Cette année, Art on Paper ce sera 50 solo shows avec du dessin sous toutes les formes et toutes les techniques. Parmi ces artistes, François Jacob, présente chez Rossicontemporary une sélection de fusains récents qui invitent à s’égarer dans la nostalgie d’un monde qui n’a jamais existé.
Illusion
J’ai appelé l’exposition « Et mon doigt de glisser entre les rideaux » en référence au rideau du spectacle et à ce moment qui précède le spectacle, quand il y a une sorte de condensation de l’énergie entre le public et l’illusion du réel. La peinture est affaire d’illusion, illusion du réel et de la perspective, illusion de la couleur, de l’espace, de la matière et de la lumière. François Jacob compose avec tout ça une peinture hors du temps, obsessionnelle comme passée sous l’objectif d’une lanterne magique.
Flou
Pour Art on Paper, l’artiste bruxellois présente une série de fusains récents au noir tranchant. On pense à des vieilles photos noir et blanc tombées d’un album dépareillé. On en perçoit intuitivement des liens entre les images, mais dès qu’on tente de les rationaliser, ils s’évanouissent comme une écharpe de fumée.
Dans sa peinture comme dans ses dessins, il y a souvent ce flou qui couvre les images, pareil au flou de la mémoire, au moment où l’on se demande si on a bien traversé cet instant ou peut-être remontent des choses que l’on ne veut pas se souvenir trop précisément. Je trouve que le flou permet de garder une distance entre la main de l’artiste et l’image. Il amène ce rendu qui permet de rentrer un peu plus dans l’image sans glisser devant l’écran de la virtuosité.
Indices
Le monde de François Jacob est ambigu et discontinu, comme reflété par la boule à facette de la mémoire ou éclairé par les feux de la rampe. On y rencontre la douceur et le monstrueux, le lendemain de la fête lorsqu’on regarde le soleil se lever, le cœur empli d’espoirs et de souvenirs de gestes, de cris et de caresses. Une pantomime grotesque n’est jamais loin, au même titre que les frondaisons luxuriantes d’un jardin aux allures de paradis désordonné.
François Jacob ne tient pas à expliciter le sens de ses images. Il y a des indices qui mettent sur la piste. Je ne fais que faire des tours autour de quelque chose. Je n’ai pas envie de figer les sens.
Dans cette série de fusains, les images se juxtaposent comme autant de récits à tiroirs. Rien n’est spectaculaire au premier abord. Il y a des personnages, femme enjouée ou mutique comme ces villageoises qui voient beaucoup, connaissent bien de secrets mais parlent peu et puis parfois quand elles parlent, car elles savent aussi se montrer bavardes, pour noyer le poisson.

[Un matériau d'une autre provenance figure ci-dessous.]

(** One iteration of the loop of [syncSessionExts] over the [n] extensions, at
    index [i]: the count of ticket extensions and whether there is a PSK. *)
Definition sync_ext (n i l : nat) (found : Z * bool) : M (Z * bool) :=
  let '(numSessionExt, hasPskExt) := found in
  x ← object l;
  match x with
  | SessionTicket _ =>
      uAssert (fun _ => numSessionExt =? 0) ;;
      ext ← get (fun c => c.(sc).(sessionController.sessionTicketExt));
      match ext with
      | None => modify (on_sc (sessionController.set_sessionTicketExt (Some l)))
      | Some l' => modify (fun c => set_Exts (<[i := l']> c.(Exts)) c)
      end ;;
      ret (numSessionExt + 1, hasPskExt)
  | UtlsPreSharedKey _ | FakePreSharedKey _ =>
      uAssert (fun _ => Nat.eqb i (n - 1)) ;;
      ext ← get (fun c => c.(sc).(sessionController.pskExtension));
      match ext with
      | None => update l (psk_ResetForReuse x) ;; modify (on_sc (sessionController.set_pskExtension (Some l)))
      | Some l' => modify (fun c => set_Exts (<[i := l']> c.(Exts)) c)
      end ;;
      ext ← get (fun c => c.(sc).(sessionController.pskExtension));
      l' ← deref ext;
      x' ← object l';
      omit ← get (fun c => (config c).(Config.OmitEmptyPsk));
      update l' (psk_SetOmitEmptyPsk omit x') ;;
      ret (numSessionExt, true)
  | _ => ret found
  end.

Fixpoint sync_exts (n i : nat) (ls : list nat) (found : Z * bool) : M (Z * bool) :=
  match ls with
  | [] => ret found
  | l :: ls => found ← sync_ext n i l found; sync_exts n (1 + i) ls found
  end.

Definition errNoTicketInSpec : gerror :=
  ErrorNew "tls: checkSessionExts failed: the user provided a session ticket, but the specification doesn't contain one".
Definition errNoPskInSpec : gerror :=
  ErrorNew "tls: checkSessionExts failed: the user provided a psk, but the specification doesn't contain one".

Definition drop_ticket (c : conn) : conn :=
  set_hello (PubClientHelloMsg.set_SessionTicket []) (set_Session None
    (on_sc (sessionController.set_sessionTicketExt None) c)).
Definition drop_psk (c : conn) : conn :=
  set_hello (PubClientHelloMsg.set_PskIdentities []) (set_Session None (set_EarlySecret [] (set_BinderKey []
    (on_sc (sessionController.set_pskExtension None) c)))).

Definition syncSessionExts : M (option gerror) :=
  assertHelloNotBuilt ;; assertNotLocked ;; assertHelloNotBuilt ;;
  assertControllerState [NoSession; SessionTicketExtInitialized; PskExtInitialized] ;;
  ls ← get Exts;
  found ← sync_exts (length ls) 0 ls (0, false);
  let '(numSessionExt, hasPskExt) := (found : Z * bool) in
  st ← get state;
  if (numSessionExt =? 0) && bool_decide (st = SessionTicketExtInitialized) then ret (Some errNoTicketInSpec) else
  (if numSessionExt =? 0 then modify drop_ticket else ret tt) ;;
  if negb hasPskExt && bool_decide (st = PskExtInitialized) then ret (Some errNoPskInSpec) else
  (if negb hasPskExt then modify drop_psk else ret tt) ;;
  ret None.

Definition onEnterLoadSessionCheck : M unit :=
  uAssert (fun c => negb (isSessionLocked c)) ;;
  uAssert (fun c => bool_decide (tracker c ∈ [UtlsAboutToCall; NeverCalled])) ;;
  modify (on_sc (sessionController.set_callingLoadSession true)).

Definition onLoadSessionReturn : M unit :=
  uAssert (fun c => c.(sc).(sessionController.callingLoadSession)) ;;
  t ← get tracker;
  match t with
  | NeverCalled => modify (on_sc (sessionController.set_loadSessionTracker CalledByGoTLS))
  | UtlsAboutToCall => modify (on_sc (sessionController.set_loadSessionTracker CalledByULoadSession))
  | _ => panic
  end ;;
  modify (on_sc (sessionController.set_callingLoadSession false)).

Definition shouldLoadSessionWriteBinders : M bool :=
  uAssert (fun c => c.(sc).(sessionController.callingLoadSession)) ;;
  t ← get tracker;
  match t with NeverCalled => ret true | UtlsAboutToCall => ret false | _ => panic end.

(** ** loadSession *)

Definition clientSessionCacheKey (c : conn) : bytes :=
  if 0 <? len (config c).(Config.ServerName) then (config c).(Config.ServerName) else default [] c.(remoteAddr).

(** What [loadSession] returns, with the hello it was given, which it changes. *)
Record loaded := MkLoaded {
  ld_hello : clientHelloMsg.t;
  ld_session : option (session.ptr X);
  ld_earlySecret : option tls13.EarlySecret;
  ld_binderKey : bytes;
  ld_err : option gerror
}.
Definition nothing (h : clientHelloMsg.t) : loaded := MkLoaded h None None [] None.

Definition second : Z := 1000000000.
Definition int64 (z : Z) : Z := (z + 2 ^ 63) mod 2 ^ 64 - 2 ^ 63.
(** [t.Sub(u)] saturates. *)
Definition Sub (t u : Z) : Z := Z.max (- 2 ^ 63) (Z.min (2 ^ 63 - 1) (t - u)).
(** [uint32(ticketAge/time.Millisecond) + session.ageAdd]; division truncates. *)
Definition obfuscatedTicketAge (now : Z) (s : SessionState.t X) : Z :=
  (Z.quot (Sub now (int64 s.(SessionState.createdAt) * second)) 1000000 + s.(SessionState.ageAdd)) mod 2 ^ 32.


(** The certificate check; [None]: the peer certificate list is empty, and the
    code panics. *)
Definition session_verified (now : Z) (cfg : Config.t) (s : SessionState.t X) : outcome (bool * bool) :=
  let first := match s.(SessionState.peerCertificates) with c :: _ => Ret c | [] => Panic end in
  run expired := (if cfg.(Config.InsecureSkipTimeVerify) then Ret false else run c := first in Ret (NotAfter c <? now)) in
  if expired then Ret (true, false) else
  if cfg.(Config.InsecureSkipVerify) then Ret (false, true) else
  if len s.(SessionState.verifiedChains) =? 0 then Ret (false, false) else
  let dnsName :=
    if len cfg.(Config.InsecureServerNameToVerify) =? 0 then cfg.(Config.ServerName)
    else if bool_decide (cfg.(Config.InsecureServerNameToVerify) = [x2a]) then []
    else cfg.(Config.InsecureServerNameToVerify) in
  if 0 <? len dnsName then run c := first in Ret (false, VerifyHostname c dnsName) else Ret (false, true).

(** Drops the cache entry of this connection. *)
Definition forget_session (key : bytes) : M unit :=
  modify (fun c => set_sessionCache (Put key None <$> c.(sessionCache)) c).

(** The end of [loadSession] for TLS 1.3. *)
Definition load_psk (now : Z) (key : bytes) (s : session.ptr X) (h : clientHelloMsg.t) : M loaded :=
  let st := s.(session.state) in
  if int64 st.(SessionState.useBy) * second <? now then forget_session key ;; ret (nothing h) else
  match cipherSuiteTLS13ByID st.(SessionState.cipherSuite) with
  | None => ret (nothing h)
  | Some suite =>
      let offered id := match cipherSuiteTLS13ByID id with
        | Some o => bool_decide (o.(cipherSuiteTLS13.hash) = suite.(cipherSuiteTLS13.hash)) | None => false end in
      if negb (existsb offered h.(clientHelloMsg.cipherSuites)) then ret (nothing h) else
      let identity := pskIdentity.Mk (default [] st.(SessionState.ticket)) (obfuscatedTicketAge now st) in
      let h := clientHelloMsg.set_pskBinders [replicate (hash_size suite.(cipherSuiteTLS13.hash)) x00]
                 (clientHelloMsg.set_pskIdentities [identity] h) in
      let earlySecret := tls13.NewEarlySecret suite.(cipherSuiteTLS13.hash) (Some st.(SessionState.secret)) in
      binderKey ← lift (tls13.ResumptionBinderKey earlySecret);
      writeBinders ← shouldLoadSessionWriteBinders;
      if negb writeBinders then ret (MkLoaded h (Some s) (Some earlySecret) binderKey None) else
      (* computeAndUpdatePSK *)
      helloBytes ← lift (clientHelloMsg.marshalWithoutBinders h);
      match helloBytes with
      | inl err => ret (MkLoaded h None None [] (Some err))
      | inr helloBytes =>
          binder ← lift (finishedHash suite binderKey helloBytes);
          match clientHelloMsg.updateBinders h [binder] with
          | inl err => ret (MkLoaded h None None [] (Some err))
          | inr h => ret (MkLoaded h (Some s) (Some earlySecret) binderKey None)
          end
      end
  end.

(** Between the two hooks of the controller. *)
Definition load_session_body (now : Z) (h : clientHelloMsg.t) : M loaded :=
  cfg ← get config;
  cache ← get sessionCache;
  match cache with
  | None => ret (nothing h)
  | Some ca =>
      if cfg.(Config.SessionTicketsDisabled) then ret (nothing h) else
      let echInner := bool_decide (h.(clientHelloMsg.encryptedClientHello) = [x01]) in
      let h := clientHelloMsg.set_ticketSupported (negb echInner) h in
      match h.(clientHelloMsg.supportedVersions) with
      | [] => panic
      | v :: _ =>
          let h := if v =? VersionTLS13 then clientHelloMsg.set_pskModes [pskModeDHE] h else h in
          handshakes ← get (fun c => c.(uc).(UConn.handshakes));
          if negb (handshakes =? 0) then ret (nothing h) else
          key ← get clientSessionCacheKey;
          if len key =? 0 then ret (nothing h) else
          let '(r, ca) := Get key ca in
          modify (set_sessionCache (Some ca)) ;;
          match r with
          | (Some s, true) =>
              let st := s.(session.state) in
              if negb (contains h.(clientHelloMsg.supportedVersions) st.(SessionState.version)) then ret (nothing h) else
              ev ← lift (session_verified now cfg st);
              let '(expired, verified) := (ev : bool * bool) in
              if expired then forget_session key ;; ret (nothing h) else
              if negb verified then ret (nothing h) else
              if negb (st.(SessionState.version) =? VersionTLS13) then
                match mutualCipherSuite utlsSupportedCipherSuites h.(clientHelloMsg.cipherSuites) st.(SessionState.cipherSuite) with
                | None => ret (nothing h)
                | Some _ =>
                    ret (MkLoaded (clientHelloMsg.set_sessionTicket (default [] st.(SessionState.ticket)) h) (Some s) None [] None)
                end
              else load_psk now key s h
          | _ => ret (nothing h)
          end
      end
  end.

Definition loadSession (now : Z) (h : clientHelloMsg.t) : M loaded :=
  onEnterLoadSessionCheck ;; r ← load_session_body now h; onLoadSessionReturn ;; ret r.
End Client.

(** * Concrete instances *)

Definition plain_verify : X509Verify plain_x509 :=
  {| NotAfter _ := 4000000000 * 1000000000; VerifyHostname _ _ := true |}.

(** A counter for a source of randomness, and keys that are their public halves. *)
Definition toy_keys : Keys := {|
  reader := nat;
  ReadFull n r := (S r, inr (replicate (Z.to_nat n) (u8 (Z.of_nat r))));
  ecdhKey := bytes;
  GenerateKey group r := (S r, inr (replicate (Z.to_nat (public_size group)) (u8 (Z.of_nat r))));
  PublicKey k := k;
  mlkemKey := unit;
  NewDecapsulationKey768 _ := inr tt;
  EncapsulationKey _ := replicate (Z.to_nat mlkem_KeySize) x4d;
  hpkePublicKey := bytes;
  ParseHPKEPublicKey _ b := inr b;
  hpkeSender := unit;
  SetupSender _ _ _ _ _ := inr ([], tt);
  Seal s _ b := (s, inr b)
|}.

Le cirque n’est jamais très loin. Mademoiselle Pierrot fait la révérence, et dans le coin d’une grange, deux filles répètent leur numéro de cirque devant un rideau tendu. Peut-être se sont-elles cachées ou ont-elles été punies, on ne sait pas.
Artifices
Si dehors il y a des agaves, une sauvageonne habite la nature luxuriante de ce jardin et dissimule son visage derrière une feuille large comme une pagaie.François Jacob se retourne aussi sur son atelier pour dessiner l’envers de la toile qui devient un enchevêtrement de structures qui participent à la construction de l’illusion et ressemblent étrangement à la galerie souterraine qu’on voit sur un autre dessin. La peinture creuse dans la mémoire comme dans un monde enfoui dont elle extrait des pépites qui scintillent doucement et longtemps.
Une des images les plus curieuses est celle de l’Architecte, un homme en cache-poussière qui ajuste une structure faite de baguettes de bois en suspension, un peu au-dessus de lui. Comme un illusionniste ou un peintre qui construit sa toile. C’est une image où il est question d’artifices. Les constructions humaines sont le reflet de la propension de l’homme à vouloir contrôler, reconstruire, et représenter. Il est là en opposition avec la nature qui, elle, ne construit pas. Elle est. A la fois anarchique et ordonnée, elle incarne la perfection. Et malgré toutes les tentatives, on n’arrive pas à la contenir.
Langage
Metteur en scène de l’illusion, François Jacob nous la rend paradoxalement vraie par l’émotion, la matière et la lumière de son dessin et des artifices qu’il use avec doigté. Dans ma peinture, je recherche un langage, un petit peu comme un oiseau qui chante, tout en gardant des objectifs. C’est un équilibre particulier entre le challenge et un certain état de grâce. »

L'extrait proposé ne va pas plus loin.